Mrs Badenoch explains Woking is among the councils being given advance notice ahead of legislation coming into force so it has time to “consider its capital strategy”.

Woking council’s debt rose by nearly a third between March 2020 and October 2021 according to accounting firm Ernst and Young, rocketing from £1.39 billion to £1.84 billion.

Cllr Ann-Marie Barker (Goldsworth Park), who has just been re-elected by the Liberal Democrats group as their leader, said: “Extraordinary levels of debt would be far less problematic if they were backed by extraordinary assets.”

Cllr Anne-Marie Barker

She said: “This letter is both a shocking revelation and a long-overdue confirmation of what local people already suspected.”

Woking’s loans are 98 per cent from the Public Works Loan Board and are fixed-rate and relatively low interest, but they need to be repaid in a climate where Woking’s investment properties lost 12 per cent of their value (£43 million) in the financial year ending 2021.

Outgoing leader Cllr Azad said it was not disputed that Woking council has the highest level of commercial debt relative to its size.

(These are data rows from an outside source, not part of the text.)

Lemma show_single_order_witness :
  Permutation
    (filter (master_is Observer)
       (_figures (fst (plot_call 1 call_panels (Bokeh_init plain_scheme))))
     ++ filter (fun f => negb (master_is Observer f) && plotabove f)
          (_figures (fst (plot_call 1 call_panels (Bokeh_init plain_scheme))))
     ++ filter (fun f => negb (master_is Observer f) && negb (plotabove f))
          (_figures (fst (plot_call 1 call_panels (Bokeh_init plain_scheme)))))
    (_figures (fst (plot_call 1 call_panels (Bokeh_init plain_scheme)))).
Proof.
  apply (@show_single_order
           (fst (plot_call 1 call_panels (Bokeh_init plain_scheme)))).
  cbn. repeat constructor; discriminate.
Defined.

Lemma add_panel_spec : forall panels obj title,
  add_panel panels obj title =
  panels ++ match map snd obj with
            | [] => []
            | _ :: _ =>
                [ChartPanel (gridplot (map (fun x => [x]) (map snd obj)) "left")
                            title]
            end.
Proof.
  intros panels obj title. unfold add_panel.
  destruct obj as [| x obj]; cbn [length Nat.eqb map].
  - rewrite app_nil_r. reflexivity.
  - rewrite map_map. reflexivity.
Qed.

Lemma show_tabs_result : forall self,
  Forall (fun f => master_type f <> None) (_figures self) ->
  let tab title l :=
    match l with
    | [] => []
    | _ => [ChartPanel (gridplot (map (fun x => [x]) l) "left") title]
    end in
  let tabs :=
    tab "Datas"%string (filter (master_is DataBase) (_figures self))
    ++ tab "Indicators"%string (filter (master_is Indicator) (_figures self))
    ++ tab "Observers"%string (filter (master_is Observer) (_figures self))
    ++ match _get_analyzer_tab self with
       | Some p => [WidgetPanel p]
       | None => []
       end in
  _show_tabs self = Ok tabs /\
  forall f, In f (flat_map tab_figures tabs) <->
            In f (_figures self) /\
            (master_is DataBase f || master_is Indicator f
             || master_is Observer f) = true.
Proof.
  intros self HF tab tabs. split.
  - unfold _show_tabs.
    rewrite (figures_by_master Observer HF), (figures_by_master DataBase HF),
      (figures_by_master Indicator HF).
    rewrite !add_panel_spec.
    rewrite (filter_snd_enumerate (master_is DataBase)),
      (filter_snd_enumerate (master_is Indicator)),
      (filter_snd_enumerate (master_is Observer)).
    unfold tabs, tab. cbn [app].
    destruct (_get_analyzer_tab self).
    + rewrite <- !app_assoc. reflexivity.
    + rewrite app_nil_r, <- !app_assoc. reflexivity.
  - intros f. unfold tabs. rewrite !flat_map_app, !in_app_iff.
    assert (Htab : forall title l,
               In f (flat_map tab_figures (tab title l)) <-> In f l).
    { intros title l. unfold tab. destruct l as [| x l]; [reflexivity |].
      cbn [flat_map tab_figures grid_children]. rewrite app_nil_r.
      assert (Hid : forall l0 : list Figure,
                 concat (map (fun x0 => [x0]) l0) = l0).
      { induction l0 as [| y l0 IH]; [reflexivity |].
        cbn. rewrite IH. reflexivity. }
      rewrite Hid. reflexivity. }
    rewrite !Htab, !filter_In.
    assert (Hw : ~ In f (flat_map tab_figures
                           match _get_analyzer_tab self with
                           | Some p => [WidgetPanel p]
                           | None => []
                           end)).
    { destruct (_get_analyzer_tab self); cbn; tauto. }
    destruct (master_is DataBase f), (master_is Indicator f),
      (master_is Observer f); cbn [orb]; intuition congruence.
Qed.
(** * Turtle's Adventure: a shallow embedding of [turtle_adventure.py]

    The development follows the source class by class.  Python numbers that
    may be floats (positions, speeds) are embedded as real numbers, so the
    arithmetic of the model is the exact arithmetic the program approximates;
    Python [int]s that stay integers (sizes, the patrol counters, random
    draws, screen dimensions, milliseconds) are embedded as [Z].

    Objects are mutable and shared in the source.  The enemies live in a heap
    ([heap], indexed by reference), the element container and the enemy list
    hold references, and the single waypoint, home and player are fields of
    the game, exactly as [game.waypoint], [game.home] and [game.player]. *)

From Stdlib Require Import Reals Lra Zfloor ZArith Lia List Bool String.
Import ListNotations.

Open Scope R_scope.

(** ** Comparisons on numbers, as booleans *)

Definition Rltb (a b : R) : bool := if Rlt_dec a b then true else false.
Definition Rleb (a b : R) : bool := if Rle_dec a b then true else false.
Definition Rgeb (a b : R) : bool := Rleb b a.
Definition Rgtb (a b : R) : bool := Rltb b a.
Definition Req_b (a b : R) : bool := if Req_dec_T a b then true else false.

(** ** The classes' data *)

(** [Waypoint]: position and the private flag [__active]. *)
Record Waypoint := mkWaypoint {
  wp_x : R;
  wp_y : R;
  wp_active : bool
}.

(** [Home]: position and [__size]. *)
Record Home := mkHome {
  home_x : R;
  home_y : R;
  home_size : Z
}.

(** The part of Python's [turtle.RawTurtle] that [Player] uses: the position
    and the orientation.  A heading is kept as the unit vector
    [(cos h, sin h)] the turtle itself stores in [_orient]. *)
Record RawTurtle := mkTurtle {
  xcor : R;
  ycor : R;
  orient : R * R
}.

(** [Player]: the turtle it delegates its position to, and [__speed]. *)
Record Player := mkPlayer {
  p_turtle : RawTurtle;
  p_speed : R
}.

(** [Enemy]: the attributes every enemy has. *)
Record Enemy := mkEnemy {
  en_x : R;
  en_y : R;
  en_size : Z;
  en_color : string
}.

(** A reference to an enemy object: its index in the heap. *)
Definition EnemyRef := nat.

Record ShakingEnemy := mkShaking {
  shaking_base :> Enemy;
  shaking_speed : R
}.

Record PursuitEnemy := mkPursuit {
  pursuit_base :> Enemy;
  pursuit_speed : R
}.

Record AroundHomeEnemy := mkAroundHome {
  around_base :> Enemy;
  move_x : Z;
  move_y : Z;
  moving_x : bool;
  moving_y : bool;
  move_left : bool;
  move_up : bool
}.

Record SummonEnemy := mkSummon {
  summon_base :> Enemy;
  summon_speed : R
}.

Record DiagonalMinionEnemy := mkDiagonal {
  diagonal_base :> Enemy;
  diagonal_speed : R;
  diagonal_summoner : EnemyRef;
  choosing1 : string;
  choosing2 : string
}.

Record StraightMinionEnemy := mkStraight {
  straight_base :> Enemy;
  straight_speed : R;
  straight_summoner : EnemyRef;
  choosing : string
}.

(** An enemy object with its dynamic class. *)
Inductive EnemyObj :=
| OShaking (e : ShakingEnemy)
| OPursuit (e : PursuitEnemy)
| OAroundHome (e : AroundHomeEnemy)
| OSummon (e : SummonEnemy)
| ODiagonal (e : DiagonalMinionEnemy)
| OStraight (e : StraightMinionEnemy).

Definition enemy_of (o : EnemyObj) : Enemy :=
  match o with
  | OShaking e => e
  | OPursuit e => e
  | OAroundHome e => e
  | OSummon e => e
  | ODiagonal e => e
  | OStraight e => e
  end.

(** Attribute assignment [self.x = v], [self.y = v]. *)
Definition Enemy_set_x (e : Enemy) (v : R) : Enemy :=
  mkEnemy v (en_y e) (en_size e) (en_color e).
Definition Enemy_set_y (e : Enemy) (v : R) : Enemy :=
  mkEnemy (en_x e) v (en_size e) (en_color e).

Definition map_base (f : Enemy -> Enemy) (o : EnemyObj) : EnemyObj :=
  match o with
  | OShaking e => OShaking (mkShaking (f e) (shaking_speed e))
  | OPursuit e => OPursuit (mkPursuit (f e) (pursuit_speed e))
  | OAroundHome e =>
      OAroundHome (mkAroundHome (f e) (move_x e) (move_y e) (moving_x e)
                     (moving_y e) (move_left e) (move_up e))
  | OSummon e => OSummon (mkSummon (f e) (summon_speed e))
  | ODiagonal e =>
      ODiagonal (mkDiagonal (f e) (diagonal_speed e) (diagonal_summoner e)
                   (choosing1 e) (choosing2 e))
  | OStraight e =>
      OStraight (mkStraight (f e) (straight_speed e) (straight_summoner e)
                   (choosing e))
  end.

(** What the element container holds: references to the game's objects. *)
Inductive ElementRef :=
| RWaypoint
| RHome
| RPlayer
| REnemy (r : EnemyRef).

(** A callback handed to the timer service. *)
Inductive Callback :=
| CreateEnemy.

(** [TurtleAdventureGame], with the state it inherits from [gamelib.Game]:
    the element container, the running flag, the texts drawn on the canvas
    and the timers waiting in the event loop. *)
Record TurtleAdventureGame := mkGame {
  level : Z;
  screen_width : Z;
  screen_height : Z;
  waypoint : Waypoint;
  player : Player;
  home : Home;
  enemies : list EnemyRef;
  generator_level : Z;
  (* gamelib.Game *)
  heap : list EnemyObj;
  elements : list ElementRef;
  is_running : bool;
  canvas_texts : list string;
  now : Z;
  timers : list (Z * Callback)
}.

(** Field assignments on the game. *)
Definition set_waypoint (g : TurtleAdventureGame) (w : Waypoint) :=
  mkGame (level g) (screen_width g) (screen_height g) w (player g) (home g)
    (enemies g) (generator_level g) (heap g) (elements g) (is_running g)
    (canvas_texts g) (now g) (timers g).
Definition set_player (g : TurtleAdventureGame) (p : Player) :=
  mkGame (level g) (screen_width g) (screen_height g) (waypoint g) p (home g)
    (enemies g) (generator_level g) (heap g) (elements g) (is_running g)
    (canvas_texts g) (now g) (timers g).
Definition set_home (g : TurtleAdventureGame) (h : Home) :=
  mkGame (level g) (screen_width g) (screen_height g) (waypoint g) (player g)
    h (enemies g) (generator_level g) (heap g) (elements g) (is_running g)
    (canvas_texts g) (now g) (timers g).
Definition set_enemies (g : TurtleAdventureGame) (l : list EnemyRef) :=
  mkGame (level g) (screen_width g) (screen_height g) (waypoint g) (player g)
    (home g) l (generator_level g) (heap g) (elements g) (is_running g)
    (canvas_texts g) (now g) (timers g).
Definition set_generator_level (g : TurtleAdventureGame) (l : Z) :=
  mkGame (level g) (screen_width g) (screen_height g) (waypoint g) (player g)
    (home g) (enemies g) l (heap g) (elements g) (is_running g)
    (canvas_texts g) (now g) (timers g).
Definition set_heap (g : TurtleAdventureGame) (h : list EnemyObj) :=
  mkGame (level g) (screen_width g) (screen_height g) (waypoint g) (player g)
    (home g) (enemies g) (generator_level g) h (elements g) (is_running g)
    (canvas_texts g) (now g) (timers g).
Definition set_elements (g : TurtleAdventureGame) (l : list ElementRef) :=
  mkGame (level g) (screen_width g) (screen_height g) (waypoint g) (player g)
    (home g) (enemies g) (generator_level g) (heap g) l (is_running g)
    (canvas_texts g) (now g) (timers g).
Definition set_is_running (g : TurtleAdventureGame) (b : bool) :=
  mkGame (level g) (screen_width g) (screen_height g) (waypoint g) (player g)
    (home g) (enemies g) (generator_level g) (heap g) (elements g) b
    (canvas_texts g) (now g) (timers g).
Definition set_canvas_texts (g : TurtleAdventureGame) (l : list string) :=
  mkGame (level g) (screen_width g) (screen_height g) (waypoint g) (player g)
    (home g) (enemies g) (generator_level g) (heap g) (elements g)
    (is_running g) l (now g) (timers g).
Definition set_now (g : TurtleAdventureGame) (t : Z) :=
  mkGame (level g) (screen_width g) (screen_height g) (waypoint g) (player g)
    (home g) (enemies g) (generator_level g) (heap g) (elements g)
    (is_running g) (canvas_texts g) t (timers g).
Definition set_timers (g : TurtleAdventureGame) (l : list (Z * Callback)) :=
  mkGame (level g) (screen_width g) (screen_height g) (waypoint g) (player g)
    (home g) (enemies g) (generator_level g) (heap g) (elements g)
    (is_running g) (canvas_texts g) (now g) l.

(** ** The host: [gamelib.Game], the canvas and the timer service *)

(** Modelled from the spec: [gamelib.Game.add_element], the container's
    [registerEntity(e)].  The entity goes to the end of the container, which
    is stepped in insertion order; the shape it draws on creation is not part
    of the model. *)
Definition add_element (g : TurtleAdventureGame) (e : ElementRef) :=
  set_elements g (elements g ++ [e]).

(** Modelled from the spec: [gamelib.Game.stop], which halts the per-frame
    update/render cycle. *)
Definition stop (g : TurtleAdventureGame) := set_is_running g false.

(** Modelled from the spec: [gamelib.Game.start], which begins the cycle. *)
Definition start (g : TurtleAdventureGame) := set_is_running g true.

(** [canvas.create_text(..., text=t, ...)]: one more text on the canvas. *)
Definition create_text (g : TurtleAdventureGame) (t : string) :=
  set_canvas_texts g (canvas_texts g ++ [t]).

(** Modelled from the spec: the timer service's [scheduleOnce(delayMs,
    callback)], tkinter's [after].  The callback becomes due [ms]
    milliseconds after the present instant. *)
Definition after (g : TurtleAdventureGame) (ms : Z) (cb : Callback) :=
  set_timers g (timers g ++ [((now g + ms)%Z, cb)]).

(** ** Waypoint *)

Definition Waypoint_activate (self : Waypoint) (x y : R) : Waypoint :=
  mkWaypoint x y true.

Definition Waypoint_deactivate (self : Waypoint) : Waypoint :=
  mkWaypoint (wp_x self) (wp_y self) false.

Definition Waypoint_is_active (self : Waypoint) : bool := wp_active self.

(** ** Home *)

Definition Home_contains (self : Home) (x y : R) : bool :=
  let x1 := home_x self - IZR (home_size self) / 2 in
  let x2 := home_x self + IZR (home_size self) / 2 in
  let y1 := home_y self - IZR (home_size self) / 2 in
  let y2 := home_y self + IZR (home_size self) / 2 in
  (Rleb x1 x && Rleb x x2) && (Rleb y1 y && Rleb y y2).

(** ** The turtle

    [distance] is the Euclidean distance to the point.  [towards] is the
    heading of the vector from the turtle to the point; Python computes it
    with [atan2], which gives heading 0 for the null vector.  [setheading]
    turns the turtle, [forward] moves it along its orientation. *)

Definition RawTurtle_distance (t : RawTurtle) (x y : R) : R :=
  sqrt ((x - xcor t) * (x - xcor t) + (y - ycor t) * (y - ycor t)).

Definition RawTurtle_towards (t : RawTurtle) (x y : R) : R * R :=
  let d := RawTurtle_distance t x y in
  if Req_b d 0 then (1, 0) else ((x - xcor t) / d, (y - ycor t) / d).
(** The world the [catch] block of [generateImage] ends in, entered in
    world [w1] with error [e]. *)
Definition recovered (e : Js.Thrown) (w1 : World) : World :=
  let w2 := add_call (failureWrite e)
              (add_log error "Image generation failed" w1) in
  match fault ext (calls w1) (failureWrite e) with
  | None =>
      add_log info ("Document created in " ++ collection)
        (set_firestore collection imageId (failureRecord e) w2)
  | Some _ =>
      add_log error "Failed to save error record to database"
        (add_log error ("Failed to create document in " ++ collection) w2)
  end.
End Values.
End Attempt.

(** * The values of one upload

    What [uploadBase64Image base64Data fileName userId metadata] computes
    when it starts in a world. *)

Module Upload.
(** The arguments of the call and the world it starts in. *)
Record t : Type := start {
  cfg : Config.t;
  ext : External;
  base64Data : string;
  fileName : string;
  userId : string;
  metadata : list (string * string);
  world : World
}.

Section Values.
Variable u : t.
Abbreviation cfg := (cfg u).
Abbreviation ext := (ext u).
Abbreviation base64Data := (base64Data u).
Abbreviation fileName := (fileName u).
Abbreviation userId := (userId u).
Abbreviation metadata := (metadata u).
Abbreviation w := (world u).

(** The call itself: its outcome and the world it ends in. *)
Definition run : Outcome UploadResult.t * World :=
  GCPStorageService.uploadBase64Image cfg ext base64Data fileName userId
    metadata w.

Definition filePath : string :=
  "users/" ++ userId ++ "/images/" ++
  (uuidv4 ext (uuids w) ++
   GCPStorageService.or_string (extname ext fileName) ".png").

Definition file : GcsFile :=
  mkGcsFile (fst (GCPStorageService.mime_and_content base64Data))
    (Buffer.from_base64 (snd (GCPStorageService.mime_and_content base64Data)))
    (GCPStorageService.spread
       [("userId", userId); ("uploadedAt", toISOString ext (clock w))]
       metadata)
    true.

Definition afterSave : World :=
  add_call (FileSave filePath file) (next_uuid w).

Definition afterMakePublic : World :=
  add_call (FileMakePublic filePath) (put_file filePath file afterSave).

Definition afterGetMetadata : World :=
  add_call (FileGetMetadata filePath) afterMakePublic.

Definition failed (w1 : World) : Outcome UploadResult.t * World :=
  (Throw (Js.Error "Base64 image upload failed"),
   add_log error "Failed to upload Base64 image to GCS"
     (add_log error "Failed to upload file to GCS" w1)).
End Values.
End Upload.

(* ================================================================= *)
(** * The clause list of the prompt composer *)

(** The clause of an optional field: none when the field is missing or
    holds the empty string. *)
Definition clause (phrase : string -> string) (field : option string)
  : list string :=
  match field with
  | Some v => if v =? EmptyString then [] else [phrase v]
  | None => []
  end.

(** The clauses in their fixed order: style, colour scheme, mood, then the
    free-form modifiers as they are. *)
Definition clauseList (sp : StyleParams.t) : list string :=
  clause (fun s => "in " ++ s ++ " style") (StyleParams.style sp)
  ++ clause (fun c => "with " ++ c ++ " color scheme")
       (StyleParams.colorScheme sp)
  ++ clause (fun m => m ++ " mood") (StyleParams.mood sp)
  ++ match StyleParams.modifiers sp with
     | Some ms => ms
     | None => []
     end.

She added: “But neither is it disputed that the money invested was only agreed based on a financial model acceptable to the government, nor that by investing in regeneration and housing the council was doing exactly what the government had urged local authorities to do.

“As leader of the council I replied to the letter welcoming the opportunity for further contact with the DLUHC’s officers to explain to them how Woking has invested.

“Of that money, £700 million has gone into Victoria Place, providing new homes, retail and entertainment spaces, a new car park, hotel and hospitality venues as well as public realm and space for NHS provision.

“Around £450 million has been invested in Sheerwater – new community and leisure centres, doctor and dentists’ surgery, affordable and social homes, green space, highways improvement and shops.

“£350 million has gone to buying street properties for people who wouldn’t otherwise have homes to live in.

“All these assets are owned by the council and will appreciate over time, with all generating income for the council as well.

“The DLUHC letter seeks to understand better how the projects the council has invested in are going to be paid back, a model that has been agreed cross-party for many years in the council chamber.”

Woking was one of many local authorities to ask the government for exceptional support during the coronavirus pandemic but was turned down in July 2021 on the basis that its financial position, including reserves levels, did not meet the criteria, according to Woking’s then corporate financial planning and policy portfolio holder.

Julie Fisher, Woking’s chief executive.

Woking Borough Council’s chief executive Julie Fisher said: “During the Queen’s speech, the Government announced that the Levelling Up and Regeneration Bill will be brought forward to drive local growth, empowering local leaders to regenerate their areas.

“The Bill will incorporate a number of legislative developments, which includes taking a responsible approach to public finances, whilst reducing local authority debt.

“We recognise that Woking has high levels of debt which comes from borrowing for regeneration and major long-term infrastructure projects.

“As a result, we are working with the Department for Levelling Up, Housing and Communities (DLUHC) to assist them in understanding our local borrowing and investment practices in advance of them establishing new measures that will support the Levelling Up and Regeneration Bill.

“We have had a positive early discussion with the DLUHC and we are currently in the process of agreeing a programme of analysis that will provide them with a comprehensive understanding of our borrowing and investment position.”